Centralia
Written by Damien Gessel
|
Sean McGinley points to a motley-looking collection of bricks scattered along the side of a deserted road. Grass, weeds and wildflowers poke through the cracks, practically swallowing even this last vestige of McGinley's childhood home, and at first it's hard to understand what he's talking about. "This is it," he says, sipping coffee. "This is where I lived." |
I stare at the field for a moment, trying to attach some meaning to its emptiness. In the mid-1980s, when McGinley was a teen, the spot we stand on would have been filled with the sounds of life, of routine. A television set would have droned in the background, cooking oil would have spattered and smacked in the kitchen, McGinley and his four brothers and sisters would have raised a ruckus upstairs.
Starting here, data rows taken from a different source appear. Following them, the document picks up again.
(** Modelled from the spec: sorting the siblings of one level (step 4 of
    the absent builder). *)
Definition sort_siblings (lvl : GroupingLevel) (l : list GroupNode)
  : list GroupNode :=
  fold_right (insert_sibling (sibling_leb lvl)) [] l.

(** Modelled from the spec: the name of a dimension inside a node
    identifier; the absent builder has to make identifiers unique within
    the forest, here by the path of keys from the root. *)
Definition dimension_label (d : GroupingDimension) : string :=
  match d with
  | project => "project"
  | user => "user"
  | issueType => "issueType"
  | status => "status"
  | date => "date"
  | issue => "issue"
  end.

(** Modelled from the spec: steps 2 to 4 of the absent builder.  Each bucket of
    a level becomes one node; the next levels partition the bucket's
    entries, and when the levels are exhausted the entries are the node's
    own.  A node's aggregates are computed once its children and its own
    entries are final; siblings are then sorted. *)
Fixpoint build_levels (lvls : list GroupingLevel) (depth : nat)
  (parent : string) (es : list TimesheetEntry.t) : list GroupNode :=
  match lvls with
  | [] => []
  | lvl :: rest =>
      sort_siblings lvl
        (map (fun bucket : string * list TimesheetEntry.t =>
                let (k, bes) := bucket in
                let node_id :=
                  parent +:+ "/" +:+ dimension_label (dimension lvl)
                  +:+ ":" +:+ k in
                let kids := build_levels rest (S depth) node_id bes in
                let own := match rest with [] => bes | _ :: _ => [] end in
                mkGroupNode node_id (dimension lvl) k
                  (match bes with
                   | e :: _ => display_of lvl e
                   | [] => k
                   end)
                  depth
                  (sumQ (map totalHours kids)
                   + sumQ (map TimesheetEntry.timeSpentHours own))
                  (sum_nat (map entryCount kids) + List.length own)
                  kids
                  (map TimesheetEntry.id own)
                  (expanded lvl))
             (partition_by (key_of lvl) es))
  end.

(** Modelled from the spec: the test of step 5 of the absent builder, a
    node with at least one entry in its subtree. *)
Definition nonempty_node (k : GroupNode) : bool :=
  negb (Nat.eqb (entryCount k) O).

(** Modelled from the spec: step 5 of the absent builder, pruning the
    nodes without entries, from the leaves upwards. *)
Fixpoint prune (n : GroupNode) : GroupNode :=
  let 'mkGroupNode i d v dn l h c ch es x := n in
  mkGroupNode i d v dn l h c (filter nonempty_node (map prune ch)) es x.

Definition prune_forest (forest : list GroupNode) : list GroupNode :=
  filter nonempty_node (map prune forest).

(** Modelled from the spec: the single synthetic root the absent builder
    makes for an ungrouped configuration, which owns every entry; the
    specification names no dimension for it, [project] stands in. *)
Definition ungrouped_root (es : list TimesheetEntry.t) : GroupNode :=
  mkGroupNode "root" project "" "All entries" O
    (sumQ (map TimesheetEntry.timeSpentHours es)) (List.length es) []
    (map TimesheetEntry.id es) true.

(** Modelled from the spec: the group tree builder, absent from the
    repository.  The display flags of step 6 change no data. *)
Definition build (E : list TimesheetEntry.t) (G : GroupingConfig)
  : list GroupNode :=
  match levels G with
  | [] => [ungrouped_root E]
  | lvls =>
      let forest := build_levels lvls O "" E in
      if collapseEmptyGroups G then prune_forest forest else forest
  end.

End Builder.

(** ** Scenario A of the specification *)

Definition entry_in (i : string) (proj : string) (hours : Q)
  : TimesheetEntry.t :=
  {| TimesheetEntry.id := i;
     TimesheetEntry.issue :=
       {| Issue.id := "20000"; Issue.key := "X-1";
          Issue.issueTypeId := "1"; Issue.issueTypeName := "Bug";
          Issue.statusId := "3"; Issue.statusName := "Open" |};
     TimesheetEntry.author :=
       Some {| User.id := "u1"; User.displayName := "Dev" |};
     TimesheetEntry.timeSpentSeconds := hours * 3600;
     TimesheetEntry.timeSpentHours := hours;
     TimesheetEntry.started := "2024-01-15";
     TimesheetEntry.project :=
       {| Project.id := proj; Project.key := proj; Project.name := proj |} |}.

Definition scenario_A_entries : list TimesheetEntry.t :=
  [entry_in "w1" "B" 1; entry_in "w2" "A" 2; entry_in "w3" "A" 3].

Definition by_project_name : GroupingConfig :=
  {| levels := [ {| dimension := project; sortBy := by_name;
                    sortOrder := asc; dateGroupingType := None;
                    expanded := true |} ];
     showSubtotals := true; showGrandTotal := true;
     collapseEmptyGroups := true |}.

(** Buckets by the day itself, for the examples. *)
Definition by_day (g : option DateGroupingType) (started : string) : string :=
  started.

End Grouping.

(* ================================================================== *)
(** * Time strings: what [formatHoursAsJiraTime] writes *)
(* ================================================================== *)

Module JiraShapes.
Import Chars Jira.


(** A time string given by its components, in the order written. *)
Definition time_string (ts : list (N * ascii)) : string :=
  string_of_list_ascii (join [" "] (map render ts)).


End JiraShapes.

(* ================================================================== *)
(** * Validation utilities: [sanitizeSearchText] *)
(* ================================================================== *)

Module SearchText.
Import Chars.

Local Open Scope N_scope.

(** The white space and line terminators [String.prototype.trim] strips,
    among the characters below 256: tab, line feed, vertical tab, form
    feed, carriage return, space and no-break space. *)
Definition is_space (c : ascii) : bool :=
  let n := N_of_ascii c in
  ((9 <=? n) && (n <=? 13)) || (n =? 32) || (n =? 160).

Fixpoint trim_start (s : chars) : chars :=
  match s with
  | [] => []
  | c :: s' => if is_space c then trim_start s' else s
  end.

(** Dropping the white space at the end: a character goes when it is
    white space and nothing is left after it. *)
Fixpoint trim_end (s : chars) : chars :=
  match s with
  | [] => []
  | c :: s' =>
      match trim_end s' with
      | [] => if is_space c then [] else [c]
      | t => c :: t
      end
  end.

(** [String.prototype.trim]. *)
Definition trim (s : chars) : chars := trim_end (trim_start s).

Definition is_angle (c : ascii) : bool := Ascii.eqb c "<" || Ascii.eqb c ">".

(** [.replace(/[<>]/g, '')]. *)
Definition remove_angles (s : chars) : chars :=
  filter (fun c => negb (is_angle c)) s.

Definition sanitizeSearchText_chars (text : chars) : chars :=
  remove_angles (trim text).

Definition sanitizeSearchText (text : string) : string :=
  string_of_list_ascii (sanitizeSearchText_chars (list_ascii_of_string text)).



End SearchText.

(* ================================================================== *)
(** * Names [sanitizeFileName] leaves alone *)
(* ================================================================== *)

Module FileNameShapes.
Import Chars Sanitize.

(** A name made of characters of [[a-zA-Z0-9.-]] and single underscores,
    with no underscore at either end. *)
Definition well_shaped (s : chars) : Prop :=
  Forall name_char s
  /\ no_double_us s = true
  /\ starts_with_us s = false
  /\ ends_with_us s = false.

(** The characters of the class [[a-zA-Z0-9.-]] in a string, in order. *)
Definition allowed_chars (s : chars) : chars := filter allowed s.

End FileNameShapes.

(* ================================================================== *)
(** * zod: [.partial()], and schemas with distinct keys *)
(* ================================================================== *)

Module ZodMore.
Import Js Zod.

Local Open Scope string_scope.

(** [schema.partial()] of an object schema: every property of the shape
    becomes optional; the schemas of the properties themselves are not
    changed (the operation is shallow). *)
Definition partial_shape (shape : list (string * Schema))
  : list (string * Schema) :=
  map (fun ks => (fst ks, ZOptional (snd ks))) shape.

Definition partial (s : Schema) : Schema :=
  match s with
  | ZObject shape => ZObject (partial_shape shape)
  | _ => s
  end.

(** The keys of a list are pairwise distinct. *)
Fixpoint distinct (keys : list string) : bool :=
  match keys with
  | [] => true
  | k :: keys' => negb (existsb (String.eqb k) keys') && distinct keys'
  end.

(** Every object shape inside a schema has distinct keys, as the shape of
    an object literal has. *)
Fixpoint distinct_keys (s : Schema) : bool :=
  match s with
  | ZOptional inner => distinct_keys inner
  | ZArray element => distinct_keys element
  | ZObject shape =>
      distinct (map fst shape)
      && (fix all (sh : list (string * Schema)) : bool :=
            match sh with
            | [] => true
            | (_, sk) :: sh' => distinct_keys sk && all sh'
            end) shape
  | _ => true
  end.

Section Fields.
Context {formats : Formats}.

(** The parsed properties of an object, one for each key of the shape. *)
Definition parsed_fields (shape : list (string * Schema)) (p : list PathKey)
  (props : list (string * value)) : list (string * value) :=
  map (fun ks =>
         (fst ks,
          snd (parse (snd ks) (p ++ [PKey (fst ks)])%list
                 (get props (fst ks)))))
      shape.

(** What a schema accepts, and the value it returns, do not depend on the
    path at which the data is parsed. *)
Definition path_free (s : Schema) : Prop :=
  forall p q data,
    (accepts s p data -> accepts s q data)
    /\ snd (parse s p data) = snd (parse s q data).

(** Parsing the value a schema returned gives that value again. *)
Definition reparses (s : Schema) : Prop :=
  forall p q data,
    accepts s p data ->
    parse s q (snd (parse s p data)) = ([], snd (parse s p data)).

End Fields.

(** The keys of an object value. *)
Definition keys_of (x : value) : list string :=
  match x with
  | VObj props => map fst props
  | _ => []
  end.

End ZodMore.

(* ================================================================== *)
(** * The other schemas, guards and validators of the repository *)
(* ================================================================== *)

Module MoreTypes.
Import Js Zod ZodMore Types Validation.

Local Open Scope string_scope.

(** ** [src/types/core.ts] *)

Definition ProjectSchema : Schema :=
  ZObject [
    ("id", ZString []);
    ("key", ZString []);
    ("name", ZString []);
    ("description", ZOptional (ZString []));
    ("lead", ZOptional UserSchema);
    ("projectTypeKey", ZString []);
    ("avatarUrls", ZOptional (ZObject [
       ("16x16", ZOptional (ZString [Url]));
       ("24x24", ZOptional (ZString [Url]));
       ("32x32", ZOptional (ZString [Url]));
       ("48x48", ZOptional (ZString [Url]))
     ]));
    ("isSelected", ZBoolean);
    ("lastSyncedAt", ZOptional (ZString []))
  ].

(** ** [src/types/api.ts] *)

Definition RefreshDataRequestSchema : Schema :=
  ZObject [
    ("forceFullSync", ZOptional ZBoolean);
    ("projectIds", ZOptional (ZArray (ZString [])))
  ].

Definition ProjectConfigRequestSchema : Schema :=
  ZObject [ ("selectedProjectIds", ZArray (ZString [])) ].

Definition exportFormats : list string := ["csv"; "excel"; "pdf"].

Definition ExportRequestSchema : Schema :=
  ZObject [
    ("filters", ZAny);
    ("grouping", ZAny);
    ("format", ZEnum exportFormats);
    ("includeDetails", ZBoolean);
    ("fileName", ZOptional (ZString []))
  ].

(** ** [src/types/jira.ts] *)

Definition JiraAvatarUrlsSchema : Schema :=
  ZObject [
    ("16x16", ZString [Url]);
    ("24x24", ZString [Url]);
    ("32x32", ZString [Url]);
    ("48x48", ZString [Url])
  ].

Definition JiraUserSchema : Schema :=
  ZObject [
    ("accountId", ZString []);
    ("emailAddress", ZString [Email]);
    ("displayName", ZString []);
    ("active", ZBoolean);
    ("timeZone", ZOptional (ZString []));
    ("avatarUrls", JiraAvatarUrlsSchema)
  ].

Definition JiraProjectSchema : Schema :=
  ZObject [
    ("id", ZString []);
    ("key", ZString []);
    ("name", ZString []);
    ("description", ZOptional (ZString []));
    ("projectTypeKey", ZString []);
    ("lead", ZOptional JiraUserSchema);
    ("avatarUrls", JiraAvatarUrlsSchema)
  ].

Definition JiraIssueTypeSchema : Schema :=
  ZObject [
    ("id", ZString []);
    ("name", ZString []);
    ("description", ZString []);
    ("iconUrl", ZString [Url]);
    ("subtask", ZBoolean)
  ].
Now the only sound is the sharp hum of chirping crickets. Even for me " a total outsider to Centralia " it's disorienting, even off-putting. I've heard stories of people returning to childhood neighborhoods to find the homes they'd grown up in converted to burger joints, the yards they played in made into strip malls, but McGinley doesn't even have a landmark. He can't complain to a board of city zoning officers, he can't scoff at the careless footprint of development. The loss of his childhood home, I realize, is more akin to the aftermath of a nuclear strike: there's absolutely nothing left. Forget McGinley and the hundreds of other former Centralia residents, forget the history books, and Centralia is just a bleak coal country forest along a nearly deserted road - a half-mile stretch of mostly unexceptional rolling hills a stone's throw from Route 61.